The state expenditure report of the NASBO stated that fiscal 2009 and 2010 represented two of the most difficult years for state fiscal conditions since the Great Depression. The report said the combination of a loss of Recovery Act funds [the stimulus package] and the continuation of depressed levels of tax collections “are likely to result in the perpetuation of challenging fiscal conditions for fiscal 2012 and beyond.”
The Actuarial Report of the Fiscal Status of Medicaid projects the enrollment of patients to reach 78 million in 2019, with an average annual increase of 4.5 percent. In 2012, 54.8 people will be enrolled in Medicaid with a total expenditure of $456.4 billion. The state portion of payments will be $196.5 billion.
In 2014, the enrollment will jump to 67 million patients at a cost of $564 billion, $224 billion of which will be state payments. And by 2019, the 78 million enrollees will cost a total of $840 billion. The states’ share will be $327.6 billion.
The cost breakdown, as calculated in the Actuarial Report listed the following breakdown of where the bulk of the Medicaid money is spent: 40.6 percent for nursing home care, 34.7 percent for home health care, 17.1 percent for hospitals, and 8.3 percent for drugs.
A letter to governors from Secretary Kathleen Sebelius of the Department of Health and Human Service Feb. 3 attempted to wipe salve on the worried brows of governors. The letter contained recommendations and pieces of advice. But it was even more an effort to tell the governors how lucky they were to have the benefits of all the technical provisions of the law to make paying Medicaid costs easier if not much fun.

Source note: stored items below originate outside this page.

(** ** Round trips of the requests *)
Definition IssuanceFields_wf (i : IssuanceFields) : Prop :=
  (length (is_symbol i) < 256)%nat /\ (length (is_name i) < 256)%nat /\
  in_width 128 (is_total_supply i) /\ TokenFeeType.wf (is_fee_type i) /\
  in_width 128 (is_fee_rate i) /\ BitField_wf (is_settings i) /\
  Forall ControllerInfo_wf (is_controllers i) /\ (length (is_controllers i) < 255)%nat /\
  Z.of_nat (length (is_issuer_info i)) < 2 ^ 16.
Definition token_body_wf (b : TokenBody) : Prop :=
  match b with
  | Issuance i => IssuanceFields_wf i
  | IssueAdditional amount | Burn amount => in_width 128 amount
  | ChangeSetting s v => TokenSetting.wf s /\ SettingValue.wf v
  | ImmuteSetting s => TokenSetting.wf s
  | Revoke source x => in_width 256 source /\ Transaction_wf x
  | AdjustUserStatus account status => in_width 256 account /\ UserStatus.wf status
  | AdjustFee ft fr => TokenFeeType.wf ft /\ in_width 128 fr
  | UpdateIssuerInfo new_info => Z.of_nat (length new_info) < 2 ^ 16
  | UpdateController action c => ControllerAction.wf action /\ ControllerInfo_wf c
  | Distribute x | WithdrawFee x | WithdrawLogos x => Transaction_wf x
  | TokenSend ts token_fee =>
      Forall Transaction_wf ts /\ (length ts < 255)%nat /\ in_width 128 token_fee
  end.
Definition base_wf (b : RequestBase) : Prop :=
  in_width 256 (rq_origin b) /\ in_width 256 (rq_previous b) /\ in_width 128 (rq_fee b) /\
  in_width 32 (rq_sequence b) /\ in_width 512 (rq_signature b) /\ in_width 256 (rq_next b) /\
  in_width 256 (loc_hash (rq_locator b)) /\ in_width 16 (loc_index (rq_locator b)).
Definition Request_wf (r : Request) : Prop :=
  base_wf (base_of r) /\
  match r with
  | RGovernance g => Governance_wf g
  | RSend s => Forall Transaction_wf (s_transactions s) /\ (length (s_transactions s) < 255)%nat
  | RToken t => in_width 256 (tr_token_id t) /\ token_body_wf (tr_body t)
  | RClaim c => in_width 256 (cl_epoch_hash c) /\ in_width 32 (cl_epoch_number c)
  end.

(** Reads the parts of a request back. *)
Ltac read_parts :=
  repeat first
    [ progress read_back
    | rw read_write_string; [cbn [mbind option_bind fst snd]|lia]
    | rw read_write_string16; [cbn [mbind option_bind fst snd]|done]
    | rw BitField_roundtrip; [cbn [mbind option_bind fst snd]|done]
    | rw ControllerInfo_roundtrip; [cbn [mbind option_bind fst snd]|done]
    | rw Transaction_roundtrip; [cbn [mbind option_bind fst snd]|done]
    | rw (vector_roundtrip _ _ _ ControllerInfo_roundtrip);
        [cbn [mbind option_bind fst snd]|done|lia]
    | rw (vector_roundtrip _ _ _ Transaction_roundtrip);
        [cbn [mbind option_bind fst snd]|done|lia] ].

Lemma token_body_roundtrip b rest :
  token_body_wf b ->
  token_Deserialize (token_type b) (token_Serialize b ++ rest) = Some (b, rest).
Proof.
  destruct b; cbn [token_type token_Deserialize token_Serialize token_body_wf]; unfold_formats;
    rw ?/IssuanceFields_wf ?/TokenFeeType.wf ?/TokenSetting.wf ?/SettingValue.wf
       ?/UserStatus.wf ?/ControllerAction.wf; intros; destruct_and?; read_parts; try congruence.
  destruct i; cbn in *. congruence.
Qed.

Lemma request_header_roundtrip r rest :
  base_wf (base_of r) ->
  Request_Deserialize (request_DoSerialize r ++ rest)
  = Some ((RequestType.code (request_type r), rq_origin (base_of r), rq_previous (base_of r),
           rq_fee (base_of r), rq_sequence (base_of r)), rest).
Proof.
  intros (? & ? & ? & ? & _). pose proof (code_width (request_type r)).
  rw /Request_Deserialize /request_DoSerialize. by read_back.
Qed.

(** The members a stream gives: the locator [l] and, of a claim, the signature
    its memory happens to hold. *)
Definition as_read (claim_signature : Z) (l : Locator) (r : Request) : Request :=
  let base sig b :=
    Build_RequestBase (rq_origin b) (rq_previous b) (rq_fee b) (rq_sequence b) sig 0 l in
  match r with
  | RGovernance g => RGovernance (with_locator l g)
  | RSend s => RSend (Build_SendRequest (base (rq_signature (s_base s)) (s_base s))
                        (s_transactions s))
  | RToken t => RToken (Build_TokenRequest (base (rq_signature (tr_base t)) (tr_base t))
                          (tr_token_id t) (tr_body t))
  | RClaim c => RClaim (Build_ClaimRequest (base claim_signature (cl_base c))
                          (cl_epoch_hash c) (cl_epoch_number c))
  end.

Lemma derived_roundtrip sig r l rest :
  Request_wf r ->
  derived_Deserialize sig (request_type r) (rq_origin (base_of r)) (rq_previous (base_of r))
    (rq_fee (base_of r)) (rq_sequence (base_of r)) l (derived_Serialize r ++ rest)
  = Some (as_read sig l r, rest).
Proof.
  intros [(_ & _ & _ & _ & Hsig & _) Hr]. destruct r as [g|s|t|c]; cbn [base_of] in *.
  - cbn [derived_Serialize request_type]. rw -app_assoc.
    pose proof Hr as (_ & _ & _ & _ & Hs & _ & _ & _ & _ & _ & Hb).
    assert (Hbr := body_roundtrip (gr_body g) (gr_signature g) rest Hb Hs). move: Hbr.
    rw /gr_type. destruct (gr_body g) eqn:E; cbn [body_type derived_Deserialize];
      rw governance_fields_roundtrip //; cbn [mbind option_bind fst snd]; intros ->;
      by rw /= /with_locator -E.
  - destruct Hr as [Hts Hl]. cbn [derived_Serialize request_type derived_Deserialize].
    by read_parts.
  - destruct Hr as [Hi Hb]. cbn [derived_Serialize request_type]. rw -2!app_assoc.
    assert (Hbr := token_body_roundtrip (tr_body t)
      (write_u512 (rq_signature (tr_base t)) ++ rest) Hb). move: Hbr.
    destruct (tr_body t) eqn:E; cbn [token_type derived_Deserialize]; intros Hbr;
      rw read_write_u256 //; cbn [mbind option_bind fst snd]; rw Hbr;
      cbn [mbind option_bind fst snd]; rw read_write_u512 //; by rw /= -E.
  - destruct Hr as [Hh Hn]. cbn [derived_Serialize request_type derived_Deserialize].
    by read_back.
Qed.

“States may add or increase cost sharing,” she said, adding the words so favored by bureaucrats relishing their power: “within reason.” Sebelius also wrote: “We also are working with states to ensure they have accurate information about drug costs in order to make prudent purchasing decisions—as if governors couldn’t make “prudent” decisions by themselves.
She acknowledged the “error rate for Medicaid is 9.4 percent,” some $33.7 billion “paid inappropriately.” Maybe “scandalously” is a better description. She said reassuringly, however, that the President “is committed to cutting the error rate in half” in 2012.
What a relief.
Sebelius also said her Department plans to reduce health costs by improving patient safety not only in Medicaid and Medicare but “throughout the private health care system”—obviously further fiddling with our private health care.
In an article last year, Reason Magazine said: “Imagine a government-run health care program” with severely limited access, uncontrollably rising costs, and often worse health outcomes than having no insurance at all; “it already exists, and it’s called Medicaid.”
Medicaid, the article explained, was originally intended “as a bulwark against further government intervention” in health care. But instead of heading off added government intervention, it became a vehicle for expansion. Medicaid outspends all other welfare programs combined.
Soon, it may overtake even out-of-control Medicare.